The Lesson of Her Death
At about eight-fifteen she leaves the lounge and tells one of the girls that she’ll be back by midnight.
The next time Jennie Gebben is accounted for, it is ten-fifty-eight. She has been raped and strangled to death and her body is lying in a bed of blue hyacinths at the muddy base of Blackfoot Pond dam.
At the site of her death: Nineteen shoe and boot prints around the body, most of them men’s or teenage boys’ sizes. The Ford pickup, covered with 530 partial and 140 full fingerprints. Scraps of standard, virtually untraceable typing paper. Cellophane wrappers fromseveral snack foods sold by Wise and Frito-Lay and Nabisco. Cigarette butts, beer and soda bottles and cans, a condom, the semen in which doesn’t match that found in the victim.
And the knife (whose source even the FBI has not been able to identify, despite the assistance of the Seoul Prefecture of Police and faxed inquiries to twelve professors of religion, criminology and parapsychology around the country).

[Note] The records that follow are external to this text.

(* ===== verification/Packaging.v ===== *)
(** * Packaging

    [src/setup.py]: it reads [README.md] as the long description (lines
    7-8) and calls [setup] (lines 10-34) with the package metadata,
    [package_dir={"": "src"}] and [packages=find_packages(where="src")].
    The source tree is an explicit value ([dir_tree]); [find_packages] is
    setuptools' package finder as it walks the tree: a directory is a
    package when it holds an [__init__.py] and its name has no dot, and
    the walk only descends into packages.  The file holds the finder's
    characterization (a package is a chain of package directories) and
    what the repository's own tree installs. *)

From Stdlib Require Import String Ascii List Bool Lia.
From S2P Require Import Prelude.
Import ListNotations.
Open Scope string_scope.

Module Packaging.

(** A directory: its name, the names of its files, its subdirectories. *)
#[warnings="-register-all"]
Inductive dir_tree : Type :=
| Dir (name : string) (files : list string) (subdirs : list dir_tree).

(** Induction on trees, with the hypothesis on every subdirectory. *)
Fixpoint dir_tree_ind' (P : dir_tree -> Prop)
    (H : forall n fs subs, Forall P subs -> P (Dir n fs subs)) (d : dir_tree) : P d :=
  match d with
  | Dir n fs subs =>
      H n fs subs
        ((fix go (l : list dir_tree) : Forall P l :=
            match l with
            | [] => Forall_nil P
            | s :: t => Forall_cons s (dir_tree_ind' P H s) (go t)
            end) subs)
  end.

Definition dir_subdirs (d : dir_tree) : list dir_tree := match d with Dir _ _ subs => subs end.

(** [_looks_like_package]: the directory holds an [__init__.py]. *)
Definition has_init (files : list string) : bool := string_in "__init__.py" files.

(** [\'.\' in dir]. *)
Definition has_dot (n : string) : bool := existsb (Ascii.eqb "."%char) (list_ascii_of_string n).

(** The dotted name of a directory below the package [prefix]. *)
Definition qualify (prefix n : string) : string :=
  if String.eqb prefix "" then n else prefix ++ "." ++ n.

(** The packages found at and below one directory, in walk order: none
    when it is not a package (the walk does not descend into it). *)
Fixpoint find_in (prefix : string) (d : dir_tree) : list string :=
  match d with
  | Dir n fs subs =>
      if has_dot n || negb (has_init fs) then []
      else qualify prefix n :: flat_map (find_in (qualify prefix n)) subs
  end.

(** [find_packages(where=...)]: the packages among the subdirectories of
    [where] (the default [include=('*',)] and [exclude=()] keep all). *)
Definition find_packages (src_root : dir_tree) : list string :=
  match src_root with Dir _ _ subs => flat_map (find_in "") subs end.

(** A Python source file name, [f.endswith(".py")]. *)
Definition is_py (f : string) : bool :=
  let n := String.length f in Nat.leb 3 n && String.eqb (substring (n - 3)%nat 3 f) ".py".

(** The modules of a package directory: its [.py] files but
    [__init__.py]. *)
Definition py_modules_of (pkg : string) (files : list string) : list string :=
  flat_map (fun f => if is_py f && negb (String.eqb f "__init__.py")
                     then [pkg ++ "." ++ substring 0 (String.length f - 3)%nat f] else [])
           files.

(** The importable modules a distribution installs: the modules of the
    package directories [find_packages] returned. *)
Fixpoint modules_in (prefix : string) (d : dir_tree) : list string :=
  match d with
  | Dir n fs subs =>
      if has_dot n || negb (has_init fs) then []
      else qualify prefix n :: py_modules_of (qualify prefix n) fs ++
           flat_map (modules_in (qualify prefix n)) subs
  end.

Definition installed_modules (src_root : dir_tree) : list string :=
  match src_root with Dir _ _ subs => flat_map (modules_in "") subs end.

(** The arguments of the [setup] call (lines 10-34).  No
    [install_requires] is given: the distribution declares no dependency. *)
Record setup_args : Type := SetupArgs {
  dist_name : string;
  version : string;
  url : string;
  author : string;
  author_email : string;
  license : string;
  classifiers : list string;
  package_dir : list (string * string);
  description : string;
  long_description : string;
  long_description_content_type : string;
  packages : list string;
  python_requires : string;
  install_requires : list string
}.

(** What [open("README.md")] finds. *)
Inductive readme_entry : Type :=
| ReadmeMissing
| ReadmeDirectory
| ReadmeFile (contents : string).

(** [setup.py] run in a directory holding [readme] and the tree [src]. *)
Definition setup_py (readme : readme_entry) (src : dir_tree) : result setup_args :=
  match readme with
  | ReadmeMissing => Err FileNotFoundError
  | ReadmeDirectory => Err IsADirectoryError
  | ReadmeFile long_desc =>
      Ok (SetupArgs "oscillator_classification" "0.0.1"
            "https://github.com/michaelremington2/oscillator_classification"
            "Michael Remington" "michaelremington2@gmail.com" "LICENSE.txt"
            ["Intended Audience :: Science/Research"; "License :: OSI Approved :: BSD License";
             "Natural Language :: English"; "Operating System :: OS Independent";
             "Programming Language :: Python :: 3"]
            [("", "src")]
            "Algorithm of identifying optima points on a deterministic or stochastic time series graphs."
            long_desc "text/markdown" (find_packages src) ">=3.6" [])
  end.

(** A directory [n] reached through a chain of package directories from
    [prefix] is a package; the inductive form of the finder's walk. *)
Inductive is_package : string -> dir_tree -> string -> Prop :=
| pkg_here prefix n fs subs :
    has_dot n = false -> has_init fs = true ->
    is_package prefix (Dir n fs subs) (qualify prefix n)
| pkg_below prefix n fs subs s p :
    has_dot n = false -> has_init fs = true -> In s subs ->
    is_package (qualify prefix n) s p -> is_package prefix (Dir n fs subs) p.

(** The repository's source tree: [src/setup.py] and
    [src/oscillator_classification/multi_sim_analysis.py]. *)
Definition repository_src : dir_tree :=
  Dir "src" ["setup.py"] [Dir "oscillator_classification" ["multi_sim_analysis.py"] []].

(** The same tree with an [__init__.py] in the package directory. *)
Definition repository_src_with_init : dir_tree :=
  Dir "src" ["setup.py"]
    [Dir "oscillator_classification" ["__init__.py"; "multi_sim_analysis.py"] []].

Lemma In_flat_map_iff {A B} (f : A -> list B) l y :
  In y (flat_map f l) <-> exists x, In x l /\ In y (f x).
Proof.
  rewrite in_flat_map. split; intros (x & H1 & H2); exists x; split; assumption.
Qed.

(** The finder's walk finds exactly the directories reached through a
    chain of package directories. *)
Lemma find_in_spec d : forall prefix p, In p (find_in prefix d) <-> is_package prefix d p.
Proof.
  induction d as [n fs subs IH] using dir_tree_ind'. intros prefix p. simpl.
  destruct (has_dot n) eqn:Hd, (has_init fs) eqn:Hi; simpl.
  - split; [contradiction | intro H; inversion H; congruence].
  - split; [contradiction | intro H; inversion H; congruence].
  - rewrite In_flat_map_iff. split.
    + intros [<- | (s & Hs & Hp)]; [apply pkg_here; assumption|].
      apply (pkg_below _ _ _ _ s); try assumption.
      apply (proj1 (Forall_forall _ _) IH s Hs). assumption.
    + intro H. inversion H as [? ? ? ? Hd' Hi' | ? ? ? ? s' ? Hd' Hi' Hs Hp]; subst; [left; reflexivity|].
      right. exists s'. split; [assumption|].
      apply (proj1 (Forall_forall _ _) IH s' Hs). assumption.
  - split; [contradiction | intro H; inversion H; congruence].
Qed.

(** The packaging of [src/setup.py]: [find_packages] finds exactly
    the directories reached from the source root through a chain of
    directories holding an [__init__.py]; the repository's package
    directory has none, so the distribution lists no package, installs
    no module and declares no dependency (pandas and numpy included),
    while with an [__init__.py] it would install
    [oscillator_classification.multi_sim_analysis]; without a
    [README.md] the script raises [FileNotFoundError]. *)
Theorem setup_installs_nothing :
  (forall src p, In p (find_packages src) <-> exists s, In s (dir_subdirs src) /\ is_package "" s p) /\
  (forall t, exists args, setup_py (ReadmeFile t) repository_src = Ok args /\
     packages args = [] /\ install_requires args = []) /\
  installed_modules repository_src = [] /\
  installed_modules repository_src_with_init =
    ["oscillator_classification"; "oscillator_classification.multi_sim_analysis"] /\
  setup_py ReadmeMissing repository_src = Err FileNotFoundError.
Proof.
  split; [|split; [|split; [|split]]]; try reflexivity.
  - intros [n fs subs] p. simpl. rewrite In_flat_map_iff.
    split; intros (s & Hs & Hp); exists s; split; try assumption; apply find_in_spec; assumption.
  - intro t. eexists. split; [reflexivity|]. split; reflexivity.
Qed.

End Packaging.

None of the fingerprints found at the crime scene matches those on file in Harrison County. The prints are now in Higgins and in Washington, D.C., for similar cross-checking in state and federal files. Fingerprinting the dorm room netted 184 partial and whole prints, sixty-two of which belonged to Jennie and other students on the floor. The others are as yet unmatched.
After reporting the theft of Jennie’s letters Emily Rossiter has turned uncooperative. She still has not appeared at Room 121 and she has not returned his calls.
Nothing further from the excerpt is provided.